William Siddons

Personal information
- Full name: William Henry Siddons
- Date of birth: Quarter 3 1864
- Place of birth: West Bromwich, England
- Date of death: 1893 (aged 28–29)
- Position: Full back

Senior career*
- Years: Team / Apps / (Gls)
- 1884-1885: Aston Villa /  / (0)
- 1885-1886: Birmingham Excelsior /  / (0)
- 1886-1888: Mitchell St. George's /  / (0)
- 1888: Bolton Wanderers / 1 / (0)
- 1889–1891: Birmingham St. George's
- 1891–1892: Darwen / 16 / (1)
- 1892–1893: Walsall Town Swifts / 4 / (0)

= William Siddons =

English footballer

William Henry Siddons (Quarter 3 1864 – 1893) was an English footballer who played in the Football League for Bolton Wanderers, Darwen and Walsall Town Swifts.

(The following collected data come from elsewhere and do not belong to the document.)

(** * Mission Control: the simulation core, embedded and verified

    A shallow embedding of the three update routines of the "Space Program"
    game:

    - [Research]   : systems/research_system.py
    - [Spacecraft] : systems/spacecraft_system.py
    - [Mission]    : ui/mission_controller.py and models/mission_data.py
    - [Rounded]    : the research tick, the collision test, the statistics
                     of a design and the mission tick once more, with the
                     rounding of every float operation as a parameter

    Conventions of the embedding.

    - A Python [int] is a [Z].  A Python [float] is a rational [Q].  In
      [Research], [Spacecraft] and [Mission] the arithmetic is exact:
      rounding is not modelled there, so a numeric statement about these
      modules is a statement about the arithmetic the code writes down,
      read over the rationals, and results that are only equal up to the
      representation of a fraction are stated with [==].  Where a decision
      of the code hangs on the last digit of a float the statement is made
      about [Rounded] instead, for every rounding function, [binary64]
      among them.
    - A Python [dict] is an insertion-ordered association list with string
      keys ([Dict.t]); iteration order is insertion order, as in Python.
    - A method that mutates [self] is a function from the object to a result
      paired with the object after the call.  Where a method can raise, the
      result is an [outcome]; the object paired with [Raise e] is the object
      as the exception leaves it.
    - [math.log] is a parameter of the spacecraft model; the model only fixes
      when it raises. *)

From Stdlib Require Import QArith Qabs Qminmax ZArith List String Bool Lia Lqa.
From Stdlib Require Import DecimalString.
Import ListNotations.

Open Scope string_scope.
Open Scope Z_scope.
Open Scope Q_scope.

(** ** Python values *)

Abbreviation float := Q (only parsing).

Inductive exn : Type :=
| KeyError
| ZeroDivisionError
| ValueError
| AttributeError.

Inductive outcome (A : Type) : Type :=
| Return (a : A)
| Raise (e : exn).

Arguments Return {A} a.
Arguments Raise {A} e.

Definition bind {A B : Type} (m : outcome A) (k : A -> outcome B) : outcome B :=
  match m with
  | Return a => k a
  | Raise e => Raise e
  end.

Notation "x <- m ;; k" := (bind m (fun x => k))
  (at level 61, m at next level, right associativity).

(** [str(n)] for a non-negative integer. *)
Definition str_of_nat (n : nat) : string :=
  NilZero.string_of_uint (Nat.to_uint n).

(** [x in l] for a list of strings. *)
Definition str_in (x : string) (l : list string) : bool :=
  existsb (String.eqb x) l.

(** Comparisons and the builtins [min], [max] on numbers.  Python's [min]
    and [max] return their first argument unless the second is strictly
    smaller (resp. larger). *)
Module Num.

Definition leb (a b : float) : bool := Qle_bool a b.
Definition ltb (a b : float) : bool := negb (Qle_bool b a).
Definition gtb (a b : float) : bool := ltb b a.
Definition geb (a b : float) : bool := leb b a.
Definition eqb (a b : float) : bool := Qeq_bool a b.

Definition py_min (a b : float) : float := if ltb b a then b else a.
Definition py_max (a b : float) : float := if gtb b a then b else a.

End Num.

(** ** Insertion-ordered dictionaries with string keys *)
Module Dict.

Section Ops.
Context {V : Type}.

Definition t := list (string * V).

Definition empty : t := [].

Fixpoint get (k : string) (d : t) : option V :=
  match d with
  | [] => None
  | (k', v) :: rest => if String.eqb k k' then Some v else get k rest
  end.

(** [k in d] *)
Definition mem (k : string) (d : t) : bool :=
  match get k d with Some _ => true | None => false end.

(** [d[k]], raising [KeyError] on a missing key. *)
Definition getitem (d : t) (k : string) : outcome V :=
  match get k d with Some v => Return v | None => Raise KeyError end.

(** [d.get(k, default)] *)
Definition get_default (d : t) (k : string) (default : V) : V :=
  match get k d with Some v => v | None => default end.

(** [d[k] = v]: an existing key keeps its place, a new key goes last. *)
Fixpoint set (k : string) (v : V) (d : t) : t :=
  match d with
  | [] => [(k, v)]
  | (k', v') :: rest =>
      if String.eqb k k' then (k', v) :: rest else (k', v') :: set k v rest
  end.

(** [del d[k]] (the caller checks membership where Python would raise). *)
Definition del (k : string) (d : t) : t :=
  filter (fun kv => negb (String.eqb k (fst kv))) d.

Definition keys (d : t) : list string := map fst d.
Definition values (d : t) : list V := map snd d.
Definition len (d : t) : nat := List.length d.

(** The keys of a dictionary are pairwise distinct. *)
Definition wf (d : t) : Prop := NoDup (keys d).

End Ops.

Arguments t V : clear implicits.

End Dict.

(** ** systems/research_system.py *)
Module Research.

Record Technology : Type := mkTechnology {
  id : string;
  name : string;
  description : string;
  cost : Z;
  research_time : Z;
  prerequisites : list string;
  category : string;
  level : Z;
  effects : Dict.t float;
  unlocks : list string
}.

(** [Technology.is_available] (the debug prints are dropped). *)
Definition is_available (tech : Technology) (researched_technologies : list string)
  : bool :=
  match prerequisites tech with
  | [] => true
  | _ => forallb (fun prereq => str_in prereq researched_technologies)
                 (prerequisites tech)
  end.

He had also been a regular with Birmingham St George's. He died of congestion of the kidneys on 4 February 1893, aged just 29, having played for Redditch F.C. against Stourbridge F.C. the month before.

==Early career==

The earliest reference to Siddons playing football is from 1877, when he was turning out for Holte Wanderers against Walsall Alma.

By 1884, Siddons had signed for Aston Villa. In 1885, he signed for Birmingham Excelsior, and left for Birmingham St George's in 1888, and, in 1891, after the Dragons' funding was cut, Siddons headed North to Bolton Wanderers and played in Football League.